Mixture Models with Adaptive Spatial Regularisation for Segmentation with an Application to FMRI Data
FMRIB Technical Report TR04MW1
(A related paper has been submitted to
TMI IEEE)
Mark W. Woolrich, Timothy E.J. Behrens, Christian F. Beckmann and Stephen M. Smith
Oxford Centre for Functional Magnetic Resonance Imaging of the Brain (FMRIB),
Department of Clinical Neurology, University of Oxford, John Radcliffe Hospital,
Headley Way, Headington, Oxford, UK
Corresponding author is Mark Woolrich:
woolrich@fmrib.ox.ac.uk
Mixture models are often used in the statistical segmentation of
medical images.
For example, they can be used for
the segmentation of structural images into different matter types
or of statistical parametric maps in
functional imaging.
Non-spatial mixture models segment
using models of just the histogram of intensity values.
Spatial mixture models have also been developed which augment
this histogram information with spatial regularisation using
Markov Random Fields.
However, these techniques have control parameters, such
as the strength of spatial regularisation, which need to be
tuned heuristically to particular datasets.

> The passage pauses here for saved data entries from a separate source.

Definition lock_inv (b : nat -> bool) (x : conf) : Prop :=
  exists P, (forall c, calls x c = call_at c (P c)) /\
    words_ok (locks (hw x)) (has P (held x)) (marks P (held x)) /\
    forall c, cpu_ok (b c) (cpus (hw x) c) (held x c) (P c).

Lemma lock_inv_init x : lock_init x -> lock_inv (fun c => sie (cpus (hw x) c)) x.
Proof.
  intros Hi. exists (fun _ => Run). split; [intros c; apply (Hi c 0%nat)|]. split.
  - split; unfold has, marks; cbn.
    + intros c l. destruct (Hi c l) as (_ & -> & _ & _ & ->). rewrite elem_of_nil. naive_solver.
    + intros l. destruct (Hi 0%nat l) as (_ & _ & _ & -> & _). split; [done|].
      intros [c Hc]. destruct (Hi c l) as (_ & E & _). rewrite E, elem_of_nil in Hc. tauto.
    + intros c c' l Hc. destruct (Hi c l) as (_ & E & _). rewrite E, elem_of_nil in Hc. tauto.
    + tauto.
  - intros c. destruct (Hi c 0%nat) as (_ & -> & E & _). split; cbn; rewrite ?E; try done; constructor.
Qed.

(** Case analysis on whether a CPU, or a lock, is the one that moves. *)
Ltac upd_case i j :=
  let E := fresh "E" in
  destruct (decide (i = j)) as [E|E];
  [subst i; rewrite ?upd_eq in * | rewrite ?(upd_ne _ j i) in * by done]; cbn in *.

(** A step of CPU [c] that changes its phase, its own fields, the lock words
    and its list of locks keeps the invariant when the words and the CPU do. *)
Lemma inv_move b c P q s p h s' h' :
  (forall c', p c' = call_at c' (P c')) ->
  (forall c', cpu_ok (b c') (cpus s c') (h c') (P c')) ->
  (forall c', c' <> c -> cpus s' c' = cpus s c') ->
  cpu_ok (b c) (cpus s' c) h' q ->
  words_ok (locks s') (has (upd P c q) (upd h c h')) (marks (upd P c q) (upd h c h')) ->
  lock_inv b (mkConf s' (upd p c (call_at c q)) (upd h c h')).
Proof.
  intros Hp Hc Ho Hq Hw. exists (upd P c q). cbn. split; [|split; [done|]].
  - intros c'. upd_case c' c; [done|apply Hp].
  - intros c'. upd_case c' c; [done|]. rewrite Ho by done. apply Hc.
Qed.
Lemma chain_join f f' x l1 : forall a l2 z,
  chain f a (l1 ++ x :: l2) z -> NoDup (a :: l1 ++ x :: l2) -> z ∉ l1 ++ x :: l2 ->
  joined f f' (b_prev (f x)) (b_next (f x)) -> chain f' a (l1 ++ l2) z.
Proof.
  induction l1 as [|w l1 IH]; intros a l2 z Hc Hnd Hz [J1 J2 J3 J4]; cbn [app] in *.
  - destruct Hc as (Ha & Hx & Hc). rewrite Hx in *. destruct l2 as [|y l2]; cbn in *.
    + destruct Hc as [Hy _]. rewrite Hy in *. done.
    + destruct Hc as (Hy & Hy' & Hc). rewrite Hy in *. split_and!; try done.
      apply (chain_frame f); [| |done].
      * intros u Hu. apply J3. intros ->. apply NoDup_cons in Hnd as [Hnd _].
        apply Hnd. by apply list_elem_of_further.
      * intros u Hu. apply J4. intros ->.
        apply elem_of_app in Hu as [Hu|Hu]; [|clear -Hu Hz; set_solver].
        apply NoDup_cons in Hnd as [_ Hnd]. apply NoDup_cons in Hnd as [_ Hnd].
        apply NoDup_cons in Hnd as [Hnd _]. done.
  - destruct Hc as (Ha & Hw & Hc). apply NoDup_cons in Hnd as [Hna Hnd].
    pose proof (proj1 (chain_app f l1 x l2 w z) Hc) as [Hc1 Hc2].
    pose proof (chain_last _ _ _ _ Hc1) as Hp. pose proof (chain_first _ _ _ _ Hc2) as Hn.
    split_and!.
    + rewrite J3; [done|]. clear -Hna Hp. intros ->. set_solver.
    + rewrite J4; [done|]. intros Ew. apply NoDup_cons in Hnd as [Hnw _].
      clear -Hnw Hn Ew Hz. set_solver.
    + apply IH; [done|done|clear -Hz; set_solver|by split].
Qed.

Lemma unlink_joined f i : b_prev (f i) <> i -> b_next (f i) <> i ->
  joined f (unlink i f) (b_prev (f i)) (b_next (f i)).
Proof.
  intros Hp Hn. unfold unlink. cbv zeta. rewrite (upd_ne _ _ i) by congruence.
  split.
  - rewrite upd_eq. done.
  - unfold upd. repeat case_decide; simplify_eq; done.
  - intros x Hx. rewrite upd_ne by done. unfold upd. case_decide; by subst.
  - intros x Hx. unfold upd. repeat case_decide; simplify_eq; done.
Qed.

Lemma chain_push f i l z : chain f HEAD l z -> NoDup (HEAD :: i :: l) -> z ∉ i :: l ->
  chain (link_front i f) HEAD (i :: l) z.
Proof.
  intros Hc Hnd Hz. apply NoDup_cons in Hnd as [Hh Hnd]. apply NoDup_cons in Hnd as [Hi Hnd].
  assert (HEAD <> i) by (clear -Hh; set_solver).
  assert (b_next (f HEAD) <> i) as Hne.
  { pose proof (chain_first _ _ _ _ Hc) as Hf. intros E. rewrite E in Hf. clear -Hf Hi Hz. set_solver. }
  unfold link_front. cbv zeta.
  assert (forall x, x <> HEAD -> x <> i -> b_next (link_front i f x) = b_next (f x)) as Fn.
  { intros x H1 H2. unfold link_front, upd. repeat case_decide; simplify_eq; done. }
  assert (forall x, x <> i -> x <> b_next (f HEAD) -> b_prev (link_front i f x) = b_prev (f x)) as Fp.
  { intros x H1 H2. unfold link_front, upd. repeat case_decide; simplify_eq; try done. }
  assert (b_next (link_front i f HEAD) = i) as F1 by (unfold link_front; by rewrite upd_eq).
  assert (b_prev (link_front i f i) = HEAD) as F2.
  { unfold link_front, upd. repeat case_decide; simplify_eq; done. }
  assert (b_next (link_front i f i) = b_next (f HEAD)) as F3.
  { unfold link_front, upd. repeat case_decide; simplify_eq; done. }
  assert (b_prev (link_front i f (b_next (f HEAD))) = i) as F4.
  { unfold link_front, upd. repeat case_decide; simplify_eq; done. }
  fold (link_front i f). cbn [chain]. split; [done|]. split; [done|].
  destruct l as [|y l]; cbn in *.
  - destruct Hc as [Hz1 Hz2]. rewrite Hz1 in *. done.
  - destruct Hc as (Hy & Hy' & Hc). rewrite Hy in *. split_and!; [done|done|].
    apply NoDup_cons in Hnd as [Hny Hnd]. apply (chain_frame f); [| |done].
    + intros x Hx. apply Fn; clear -Hx Hh Hi; set_solver.
    + intros x Hx. apply Fp; clear -Hx Hi Hz Hny; set_solver.
Qed.
(* ===== verification/Log.v ===== *)
(** * kernel/log.c: the write-ahead log

    The in-memory log, the routines of log.c on top of the buffer cache, and
    the crash argument: a crash leaves on the disk a prefix of the completed
    block writes, and recovery turns any such disk into the one before or the
    one after the transaction. *)

From Stdlib Require Import ZArith Lia FunctionalExtensionality.
From stdpp Require Import gmap.
From S2P Require Import Prelude Mem Params Sleeplock Bio.

(** struct log with the in-memory header; [lh_block] is the array
    [lh.block], whose indices below LOGBLOCKS the code stays within. *)
Record log := mkLog {
  log_lock : spinlock;
  log_start : Z;
  log_outstanding : Z;
  log_committing : bool;
  log_dev : Z;
  lh_n : Z;
  lh_block : Z -> Z;
  lbio : bio;
}.

Definition log_lockL : lens log spinlock :=
  Lens log_lock (fun b s => mkLog b (log_start s) (log_outstanding s) (log_committing s)
                                  (log_dev s) (lh_n s) (lh_block s) (lbio s)).
Definition lbioL : lens log bio :=
  Lens lbio (fun b s => mkLog (log_lock s) (log_start s) (log_outstanding s) (log_committing s)
                              (log_dev s) (lh_n s) (lh_block s) b).
Definition l_wokenL : lens log (list chan) := lcomp lbioL b_wokenL.
Definition set_outstanding (x : Z) (s : log) : log :=
  mkLog (log_lock s) (log_start s) x (log_committing s) (log_dev s) (lh_n s) (lh_block s) (lbio s).
Definition set_committing (x : bool) (s : log) : log :=
  mkLog (log_lock s) (log_start s) (log_outstanding s) x (log_dev s) (lh_n s) (lh_block s) (lbio s).
Definition set_lh_n (x : Z) (s : log) : log :=
  mkLog (log_lock s) (log_start s) (log_outstanding s) (log_committing s) (log_dev s) x (lh_block s) (lbio s).
Definition set_lh_block (i x : Z) (s : log) : log :=
  mkLog (log_lock s) (log_start s) (log_outstanding s) (log_committing s) (log_dev s) (lh_n s)
        (upd (lh_block s) i x) (lbio s).

(** struct logheader in a block: the count, then the block numbers. *)
Definition sizeof_logheader : Z := 4 + 4 * LOGBLOCKS.
Definition hdr_n (d : list Z) : Z := i32 (getf 4 0 d).
Definition hdr_block (i : Z) (d : list Z) : Z := i32 (getf 4 (Z.to_nat (4 + 4 * i)) d).
Definition put_hdr_n (v : Z) (d : list Z) : list Z := putf 4 0 v d.
Definition put_hdr_block (i v : Z) (d : list Z) : list Z := putf 4 (Z.to_nat (4 + 4 * i)) v d.

Section Ops.
Context (pid : Z).

Definition cached {A} (m : M bio A) : M log A := zoom lbioL m.
Definition lbread (blockno : log -> Z) : M log nat :=
  let* dev := gets (fun s => u32 (log_dev s)) in
  let* b := gets blockno in
  cached (bread pid dev b).

(** One iteration of install_trans. *)
Definition install_step (recovering : bool) (tail : Z) : M log unit :=
  let* lbuf := lbread (fun s => u32 (log_start s + tail + 1)) in
  let* dbuf := lbread (fun s => u32 (lh_block s tail)) in
  let* d := gets (fun s => get_data lbuf (lbio s)) in
  cached (set_data dbuf d) ;;
  cached (bwrite pid dbuf) ;;
  when (negb recovering) (cached (bunpin dbuf)) ;;
  cached (brelse pid lbuf) ;;
  cached (brelse pid dbuf).
(** The directory entry in 16 bytes. *)
Definition de_inum (de : list Z) : Z := getf 2 0 de.
Definition de_name (de : list Z) : list Z := take (Z.to_nat DIRSIZ) (drop 2 de).
Definition mk_dirent (inum : Z) (name : list Z) : list Z :=
  le_enc 2 inum ++ mread (strncpy (mem_of name []) 2048 0 DIRSIZ) 2048 (Z.to_nat DIRSIZ).

(** skipelem on a path: the rest of the path and the name buffer. *)
Definition slash : Z := 47.
Fixpoint skip_slashes (path : list Z) : list Z :=
  match path with c :: p => if c =? slash then skip_slashes p else path | [] => [] end.
Fixpoint take_elem (path : list Z) : list Z * list Z :=
  match path with
  | [] => ([], [])
  | c :: p => if c =? slash then ([], path) else let (e, r) := take_elem p in (c :: e, r)
  end.
Definition skipelem (path name : list Z) : option (list Z * list Z) :=
  let path := skip_slashes path in
  match path with
  | [] => None
  | _ =>
      let (s, path) := take_elem path in
      let len := Z.of_nat (length s) in
      let name := if DIRSIZ <=? len then splice name 0 (take (Z.to_nat DIRSIZ) s)
                  else splice (splice name 0 s) (length s) [0] in
      Some (skip_slashes path, name)
  end.

Section Ops.
Context {W : Type} `{UserMem W}.
(** The running process (its pid and its slot in the process table), and how
    many wakeups its waits are observed for. *)
Context (pid : Z) (me : nat) (fuel : nat).
Notation F := (M (fs W)).

Definition fbread (dev n : Z) : F nat := zoom fs_bioL (bread pid (u32 dev) (u32 n)).
Definition fbrelse (b : nat) : F unit := zoom fs_bioL (brelse pid b).
Definition fdata (b : nat) : F (list Z) := gets (fun s => get_data b (view fs_bioL s)).
Definition fset_data (b : nat) (d : list Z) : F unit := zoom fs_bioL (set_data b d).
Definition flog_write (b : nat) : F unit := zoom fs_logL (log_write b).
Definition get_inode (ip : nat) : F inode := gets (fun s => inodes s ip).
Definition set_inode (ip : nat) (f : inode -> inode) : F unit := modify (on_inode ip f).

Definition readsb (dev : Z) : F unit :=
  let* bp := fbread dev 1 in
  let* d := fdata bp in
  modify (set_sb (get_sb d)) ;;
  fbrelse bp.

Definition bzero (dev bno : Z) : F unit :=
  let* bp := fbread dev bno in
  fset_data bp (replicate (Z.to_nat BSIZE) 0) ;;
  flog_write bp ;;
  fbrelse bp.

(** One iteration of balloc's outer loop. *)
Definition balloc_step (dev b : Z) : F (Z + Z) :=
  let* sb := gets fs_sb in
  if sb_size sb <=? b then ret (inr 0) else
  let* bp := fbread dev (BBLOCK b sb) in
  let* d := fdata bp in
  match free_bit d (sb_size sb - b) 0 (Z.to_nat BPB) with
  | Some bi =>
      fset_data bp (mark_bit d bi) ;;
      flog_write bp ;;
      fbrelse bp ;;
      bzero dev (b + bi) ;;
      ret (inr (b + bi))
  | None => fbrelse bp ;; ret (inl (b + BPB))
  end.
Definition balloc (dev : Z) : F Z :=
  let* sb := gets fs_sb in
  loop (S (S (Z.to_nat (sb_size sb / BPB)))) (balloc_step dev) 0.

Definition bfree (dev b : Z) : F unit :=
  let* sb := gets fs_sb in
  let* bp := fbread dev (BBLOCK b sb) in
  let bi := b mod BPB in
  let* d := fdata bp in
  if negb (bit_set d bi) then panic "freeing free block" else
  fset_data bp (clear_bit d bi) ;;
  flog_write bp ;;
  fbrelse bp.

Definition iinit : F unit :=
  modify (put itable_lockL false) ;;
  for_range ninode 0 (fun i => modify (put (i_lockL (Z.to_nat i)) initsleeplock)).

We present a novel spatial
mixture model within a fully Bayesian
framework with the ability to perform fully
adaptive spatial regularisation using
Markov Random Fields. This means that the amount of spatial
regularisation does not have to be tuned heuristically but is
adaptively determined from the data. We examine the behaviour of this model
when applied to artificial data with different spatial characteristics,
and to FMRI statistical parametric maps.